Background and Objective

Sea urchins exhibit radial holoblastic cleavage, eventually forming a blastula. Shortly after the blastula hatches from the fertilization membrance, the embryo begins gastrulation. Gastrulation begins when the vegetal side of the blastula begins to thicken and flatten. This flat sheet of cells is called the vegetal plate. In the center of the vegetal plate a small group of cells begins to change. These cells extend and contract long, thin filopodia. These cells then break off from the epithelium and migrate into the blastocoel. These migrating cells are known as the primary mesenchyme cells (PMCS). Eventually the migrating cells localize within the ventrolateral region of the blastocoel. It is in this area that the PMCs fuse together to form syncytial cables. Syncytial cables will eventually form the axis of the calcium carbonate spiculesof the larval skeleton.

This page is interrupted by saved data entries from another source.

Lemma omap_none {A B} (f : A → option B) l : Forall (fun x => f x = None) l → omap f l = [].
Proof. induction 1 as [|x l Hx _ IH]; [done|]. cbn. by rewrite Hx. Qed.

Lemma length_omap_le {A B} (f : A → option B) l : (length (omap f l) ≤ length l)%nat.
Proof. induction l as [|x l IH]; cbn; [lia|]. destruct (f x); cbn; lia. Qed.

(** In-place reversal of [l[i..j]] by swapping ends, as the Go sources write it:
    [for i < j { l[i], l[j] = l[j], l[i]; i++; j-- }]. *)

Definition swap {A} (l : list A) (i j : nat) : run (list A) :=
  a ← of_option (l !! i); b ← of_option (l !! j);
  Done (<[i := b]> (<[j := a]> l)).

Fixpoint rev_range {A} (fuel : nat) (l : list A) (i j : nat) : run (list A) :=
  if (i <? j)%nat then
    match fuel with
    | O => NoFuel
    | S fuel => l' ← swap l i j; rev_range fuel l' (S i) (pred j)
    end
  else Done l.

Lemma swap_ends {A} (pre mid post : list A) a b :
  swap (pre ++ a :: mid ++ b :: post) (length pre) (length pre + S (length mid)) =
  Done (pre ++ b :: mid ++ a :: post).
Proof.
  unfold swap.
  rewrite (list_lookup_middle pre _ a _ eq_refl).
  rewrite (lookup_app_r pre) by lia.
  replace (length pre + S (length mid) - length pre)%nat with (S (length mid)) by lia.
  cbn [lookup list_lookup of_option mbind run_bind].
  rewrite (list_lookup_middle mid _ b _ eq_refl). cbn [of_option mbind run_bind].
  rewrite insert_app_r. rewrite insert_app_r_alt by lia. rewrite Nat.sub_diag.
  simpl.
    rewrite insert_app_r_alt by lia. by rewrite Nat.sub_diag.
Qed.

Lemma rev_range_spec {A} fuel (pre mid post : list A) :
  (length mid ≤ 2 * fuel + 1)%nat →
  rev_range fuel (pre ++ mid ++ post) (length pre)
    (pred (length pre + length mid)) = Done (pre ++ reverse mid ++ post).
Proof.
  revert pre mid post. induction fuel as [|fuel IH]; intros pre mid post Hf.
  - cbn [rev_range]. destruct (Nat.ltb_spec (length pre) (pred (length pre + length mid))); [lia|].
    by destruct mid as [|a [|]]; simpl in *; [..|lia].
  - cbn [rev_range]. destruct (Nat.ltb_spec (length pre) (pred (length pre + length mid))).
    2: { by destruct mid as [|a [|]]; simpl in *; [..|lia]. }
    destruct mid as [|a mid]; [simpl in *; lia|].
    destruct mid as [|b mid _] using rev_ind; [simpl in *; lia|].
    rewrite <-app_comm_cons, <-app_assoc. cbn [app].
    replace (pred (length pre + length (a :: mid ++ [b])))
      with (length pre + S (length mid))%nat by (simpl; rewrite length_app; simpl; lia).
    rewrite swap_ends. cbn [mbind run_bind].
    specialize (IH (pre ++ [b]) mid (a :: post)).
    rewrite length_app in IH. cbn [length] in IH.
    replace (S (length pre)) with (length pre + 1)%nat by lia.
    replace (length pre + S (length mid))%nat with (S (pred (length pre + 1 + length mid))) by lia.
    cbn [pred]. rewrite <-!app_assoc in IH. cbn [app] in IH. rewrite IH.
    + rewrite reverse_cons, reverse_app, reverse_singleton. cbn.
      by rewrite <-app_assoc.
    + simpl in Hf. rewrite length_app in Hf. simpl in Hf. lia.
Qed.

Lemma rev_range_all {A} fuel (l : list A) :
  (length l ≤ 2 * fuel + 1)%nat →
  rev_range fuel l 0 (pred (length l)) = Done (reverse l).
Proof.
  intros H. pose proof (rev_range_spec fuel [] l [] H) as E. cbn in E.
  by rewrite !app_nil_r in E.
Qed.

(** ** Bit tests and packed fields *)

Lemma land_pow2 x k : 0 ≤ k → Z.land x (2 ^ k) = if Z.testbit x k then 2 ^ k else 0.
Proof.
  intros Hk. apply Z.bits_inj'. intros i Hi.
  rewrite Z.land_spec, Z.pow2_bits_eqb by lia.
  destruct (Z.eqb_spec k i) as [->|].
  - destruct (Z.testbit x i) eqn:E; simpl; [by rewrite Z.pow2_bits_true by lia|by rewrite Z.bits_0].
  - rewrite andb_false_r. destruct (Z.testbit x k); [by rewrite Z.pow2_bits_false by lia|by rewrite Z.bits_0].
Qed.

Lemma testbit_top x k : 0 ≤ k → 0 ≤ x < 2 ^ (k + 1) → Z.testbit x k = (2 ^ k <=? x).
Proof.
  intros Hk Hx. apply Z.b2z_inj. rewrite Z.testbit_spec' by lia.
  rewrite Z.pow_add_r, Z.pow_1_r in Hx by lia.
  destruct (Z.leb_spec (2 ^ k) x); simpl.
  - replace (x / 2 ^ k) with 1; [done|]. apply (Z.div_unique _ _ _ (x - 2 ^ k)); lia.
  - rewrite Z.div_small by lia. done.
Qed.

Lemma lor_pack a b k : 0 ≤ k → 0 ≤ b < 2 ^ k → Z.lor (a * 2 ^ k) b = a * 2 ^ k + b.
Proof.
  intros Hk Hb. destruct (decide (b = 0)) as [->|]; [by rewrite Z.lor_0_r, Z.add_0_r|].
  assert (Z.land (a * 2 ^ k) b = 0) as E.
  { apply Z.bits_inj'. intros i Hi. rewrite Z.land_spec, Z.bits_0.
    destruct (Z.ltb_spec i k); [by rewrite Z.mul_pow2_bits_low by lia|].
    rewrite (Z.bits_above_log2 b i), andb_false_r; [done|lia|].
    apply Z.lt_le_trans with k; [apply Z.log2_lt_pow2|]; lia. }
  by rewrite Z.add_nocarry_lxor, <-Z.lxor_lor.
Qed.

(** ** Readers and writers: the [io] monad

    Code that reads from an [io.Reader] or writes to an [io.Writer] threads the
    stream [S] and returns a value or an error [E]. *)

Definition io (S E A : Type) : Type := S → run ((A + E) * S).

#[export] Instance io_ret S E : MRet (io S E) := fun A a s => Done (inl a, s).
#[export] Instance io_bind S E : MBind (io S E) := fun A B f m s =>
  match m s with
  | Done (inl a, s') => f a s'
  | Done (inr e, s') => Done (inr e, s')
  | Panic => Panic
  | NoFuel => NoFuel
  end.

Definition io_fail {S E A} (e : E) : io S E A := fun s => Done (inr e, s).
Definition io_run {S E A} (m : run A) : io S E A := fun s =>
  match m with Done a => Done (inl a, s) | Panic => Panic | NoFuel => NoFuel end.

Lemma io_step {S E A B} (m : io S E A) (f : A → io S E B) s a s' :
  m s = Done (inl a, s') → (m ≫= f) s = f a s'.
Proof. unfold mbind, io_bind. by intros ->. Qed.

Lemma io_step_fail {S E A B} (m : io S E A) (f : A → io S E B) s e s' :
  m s = Done (inr e, s') → (m ≫= f) s = Done (inr e, s').
Proof. unfold mbind, io_bind. by intros ->. Qed.

Lemma io_run_Done {S E A B} (m : run A) (f : A → io S E B) a s :
  m = Done a → (io_run m ≫= f) s = f a s.
Proof. intros ->. done. Qed.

The purpose of this lab is to explore the development of spicules in a sea urchin's larval skeleton. NiCl2interferes with spicule and skeletal formation, by introducing half of the embryos into a solution of NiCl2, we hope to observe the effects of blocking skeleton formation. We will stain all of the embryos with an Ig8 immunoflourescent antibody. Ig8 will stain or 'tag' the primary mesenchyme cells of the developing embryo.